云原生下的指標與日志采集

      網友投稿 886 2025-03-31

      引言:

      眾所周知,對于一個云原生 PaaS 平臺而言,在頁面上查看日志與指標是最為基礎的功能。無論是日志、指標還是鏈路追蹤,基本都分為采集、存儲和展示 3 個模塊。

      這里筆者將介紹云原生下的常見的指標 & 日志的采集方案,以及 Erda 作為一個云原生 PaaS 平臺是如何實將其現的。

      指標采集方案介紹

      云原生下的指標與日志采集

      常見架構模式

      1. Daemonset

      采集端 agent 通過 Daemonset 的方式部署在每個節點上。該模式下,通常是由 agent 主動采集的方式來獲取指標,常見的 agent 有 telegraf、metricbeat、cadvisor 等。

      應用場景:

      通常用來采集節點級別的指標,例如:節點資源指標、節點上的容器資源指標、節點的性能指標等。

      2. 推 & 拉

      當我們需要采集程序的內部指標時,通常采用 agent 主動拉取指標或客戶端主動推送指標的方式。

      應用場景:

      對于 Web 服務、中間件等長時間運行的服務來說,我們一般采用定時拉取的方式采集;

      對于 CI/CD、大數據等短時任務,則一般是以客戶端主動推送的方式采集,例如:推送任務的運行耗時、錯誤數等指標。

      那么,到底是采用推還是拉的方式呢?

      我認為這取決于實際應用場景。例如:短時任務,由于 agent 可能還沒開始采集它就已經結束了,因此我們采用推的方式;而對于 Web 服務則不存在這個問題,采用拉的方式還能減少用戶側的負擔。

      開源方案介紹

      Prometheus 作為 CNCF 的 2 號畢業選手,一出生就基本成為云原生尤其是 Kubernetes 的官配監控方案了。

      它實際是一套完整的解決方案,這里我們主要介紹它的采集功能。

      拉場景下,Prometheus server 中的 Retrieval 模塊,負責定時抓取監控目標暴露的指標。

      推場景下,客戶端推送指標到 Pushgateway,再由 Retrieval 模塊定時抓取 Pushgateway。

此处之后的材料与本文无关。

Lemma quoted_uid u : uid_ok u -> quoted u = String dquote (u +:+ String dquote "") /\ clean u = u.
Proof.
  intros (d&->&Hd). unfold quoted. cbn [String.append String.length escape].
  change (in_range 0 127 "0") with true. change (in_range 0 127 "x") with true. cbv iota.
  destruct (escape_hex d (String.length d) Hd) as [-> Ha]; [done|].
  split; [done|]. by apply utf8_clean, utf8_ascii.
Qed.

Lemma parse_uid_member k u :
  uid_ok u ->
  parse_member (parse_value (S k)) (quoted "uid" +:+ ": " +:+ quoted u +:+ "}") = Some ("uid", JStr u, "}").
Proof.
  intros Hu. destruct (quoted_uid u Hu) as [_ Hcl]. unfold parse_member.
  unfold quoted at 1. change (String dquote ?a +:+ ?b) with (String dquote (a +:+ b)).
  rewrite skip_start by done. rewrite Ascii.eqb_refl, app_assoc_s, parse_quoted.
  change (": " +:+ ?x) with (String ":" (String " " x)). rewrite skip_start by done.
  cbn [parse_value]. unfold quoted. change (String dquote ?a +:+ ?b) with (String dquote (a +:+ b)).
  change (skip_space (String " " ?x)) with (skip_space x). rewrite skip_start by done.
  by rewrite Ascii.eqb_refl, app_assoc_s, parse_quoted, Hcl.
Qed.

(** The text is the object it looks like. *)
Lemma parse_delete_json u : uid_ok u -> parse (delete_json u) = Some (JObj [("uid", JStr u)]).
Proof.
  intros Hu. destruct (quoted_uid u Hu) as [Hq _].
  assert (delete_json u = String "{" (quoted "uid" +:+ ": " +:+ quoted u +:+ "}")) as ->.
  { rewrite Hq. unfold delete_json. cbn [String.append]. by rewrite app_assoc_s. }
  unfold parse. set (n := String.length _).
  assert (2 * n + 2 = S (S (S (2 * n - 1)))) as -> by (subst n; cbn [String.length]; lia).
  rewrite parse_object. unfold quoted at 1. change (String dquote ?a +:+ ?b) with (String dquote (a +:+ b)).
  rewrite skip_start by done. cbv iota.
  change (String dquote (?a +:+ ?b)) with (String dquote a +:+ b).
  change (String dquote (escape (String.length "uid") "uid" +:+ String dquote "")) with (quoted "uid").
  cbn [parse_members]. by rewrite parse_uid_member.
Qed.

(** * The contract of the stores *)

Definition no_answer {T X} (e : StoreE T X) : X :=
  match e in StoreE _ X return X with
  | GetAll => (None, None)
  | FindByNamespace _ => (None, None)
  | NamespaceAndNameExist _ _ => (false, None)
  | Add _ => None
  | RemoveByNamespaceAndName _ _ => None
  end.

(** A store as its callers see it; the programs never crash. *)
Definition answers {T S} (h : handler DgraphE S) (p : forall X, StoreE T X -> prog DgraphE X)
  : handler (StoreE T) S := fun X e s =>
  match run h (p X e) s with
  | (Done x, s') => (x, s')
  | (Crashed _, s') => (no_answer e, s')
  end.

Section refinement.
Context {T D : Type} `{!Keyed T} (K : kind T D).
Context {S : Type} (h : handler DgraphE S) (nodes : S -> list node) (queries : list query).
Context `{HD : !DgraphLaws h nodes queries} `{HK : !KindLaws K}.
Context (Hall : all_query K ∈ queries) (Hns : by_namespace_query K ∈ queries).
Context (Huid : uid_query K ∈ queries).

Definition view (s : S) : list T := resources K (nodes s).

Lemma dec_list_text resp l :
  parse resp = Some (JObj [(k_block K, JArr l)]) ->
  Unmarshal (k_dec_list K) resp None = dec_slice (k_zero K) (k_dec K) None (JArr l).
Proof using HK. intros Hp. unfold Unmarshal. rewrite Hp. exact (kl_list K l). Qed.

Lemma list_resources_run q vars s :
  q ∈ queries -> q_block q = k_block K -> q_first q = false -> q_fields q = k_fields K ->
  Forall (fun v => v.2 <> "") vars ->
  exists r er s', run h (list_resources K (q_text q) vars) s = (Done (r, er), s') /\
    nodes s' = nodes s /\ (er <> None -> r = None) /\
    (er = None -> elems r ≡ₚ
       Some <$> (read_node K <$> filter (fun n => matches q vars n = true) (nodes s))).
Proof using HD HK.
  intros Hq Hb Hf Hfi Hv. unfold list_resources. cbn [run bind call].
  pose proof (dg_query_reads h nodes queries (q_text q) vars s) as Hr.
  destruct (h _ (Query (q_text q) vars) s) as [[resp er] s1] eqn:Hh. cbn in Hr.
  destruct er as [er|]; [by do 3 eexists|].
  destruct (dg_query h nodes queries q vars s resp s1 Hq Hh) as (_&l&Hp&_&Hl). specialize (Hl Hv).
  rewrite Hb, Hfi in Hp. rewrite (dec_list_text _ _ Hp). cbn [dec_slice].
  destruct (fold_right _ _ _) as [er|]; [by do 3 eexists|].
  do 3 eexists. split; [done|]. split_and!; [done|done|]. intros _. cbn [elems default].
  unfold selects in Hl. rewrite Hf in Hl. rewrite <- Hl.
  apply Permutation_refl'. clear. induction l as [|nd l IH]; [done|]. cbn. f_equal. exact IH.
Qed.
(* ===== verification/Events.v ===== *)
(** Event ingestion in tarian-server ([pkg/server/event_server.go],
    [ingestion_worker.go], [server.go]): the handlers of the Event service, the
    two ingestion queues with their workers as a transition system, and the
    construction of the server.  The theorems: under every interleaving each
    accepted event is handed to the store once and in the order of its class,
    the queues stay within their bounds, the workers always finish, and a
    server that is created has two ready queues.  What becomes of the events
    in the store is proved in [Pipeline] and [DgraphIngestion]. *)

From S2P Require Import Prelude GoStrings Types Queue.

(** * Event store *)

(** The interface of [pkg/store/event_store.go]. *)
Inductive EventStoreE : Type -> Type :=
| EventGetAll (limit : Z) : EventStoreE (slice (ptr Event) * option error)
| EventFindByNamespace (namespace : string) (limit : Z) : EventStoreE (slice (ptr Event) * option error)
| FindWhereAlertNotSent : EventStoreE (slice (ptr Event) * option error)
| EventAdd (event : Event) : EventStoreE (option error)
| UpdateAlertSent (uid : string) : EventStoreE (option error).

(** * Event service *)

(** Which of the server's two queues. *)
Inductive queue_name := GeneralQueue | DetectionQueue.

#[export] Instance queue_name_eq_dec : EqDecision queue_name.
Proof. solve_decision. Defined.

Inductive EventServerE : Type -> Type :=
| ES {X} (e : EventStoreE X) : EventServerE X
| EPublish (q : queue_name) (event : ptr Event) : EventServerE (option error).

Definition EventServer_IngestEvent (request : ptr IngestEventRequest)
  : prog EventServerE (ptr IngestEventResponse * option error) :=
  match IngestEventRequest_GetEvent request with
  | None => Ret (None, Some (StatusError InvalidArgument "required event is empty"))
  | Some event =>
      err <- (if String.eqb (Event_Type event) EventTypeDetection
              then call (EPublish DetectionQueue (IngestEventRequest_GetEvent request))
              else call (EPublish GeneralQueue (IngestEventRequest_GetEvent request)));;
      match err with
      | Some _ => Ret (None, Some (StatusError Internal "internal server error"))
      | None => Ret (Some (mkIngestEventResponse true), None)
      end
  end.

Definition EventServer_GetEvents (request : ptr GetEventsRequest)
  : prog EventServerE (ptr GetEventsResponse * option error) :=
  let limit := GetEventsRequest_GetLimit request in
  let limit := if (limit =? 0)%Z then 1000%Z else limit in
  r <- (if String.eqb (GetEventsRequest_GetNamespace request) ""
        then call (ES (EventGetAll limit))
        else call (ES (EventFindByNamespace (GetEventsRequest_GetNamespace request) limit)));;
  let '(events, err) := r in
  Ret (Some (mkGetEventsResponse events), None).

(** What a client's call runs on the server, and what the client gets. *)
Definition event_service : forall X, EventE X -> prog EventServerE X := fun X e =>
  match e in EventE X return prog EventServerE X with
  | IngestEvent r => a <- EventServer_IngestEvent (Some r);; Ret (client_invoke a)
  | GetEvents r => a <- EventServer_GetEvents (Some r);; Ret (client_invoke a)
  end.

      其與推&拉方案基本相同,不過由于其即為豐富的?exporter?體系,基本可以采集包括節點級別的各種指標。

      Erda 采用的架構方案

      在 Erda 中,當前的方案是通過二開了 telegraf, 利用其豐富的采集插件,合并了 Daemonset 和推拉方案。

      telegraf[DS]:作為Daemonset采集節點級別的指標;

      telegraf-app[DS]:不采集指標,僅用于轉發上報 trace 數據;

      telegraf-platform: 采集服務級別的指標;

      collector:收集 telegraf 上報的指標,以及客戶端程序主動推送的指標。

      日志采集方案介紹

      常見架構模式

      1. Daemonset

      容器內應用的日志若輸出到 stdout 中,容器運行時會通過 logging-driver 模塊輸出到其他媒介上,通常是本機的磁盤上,例如 Docker 通常會通過 json-driver 輸出日志到 /var/log/docker/containers//*.log 文件中。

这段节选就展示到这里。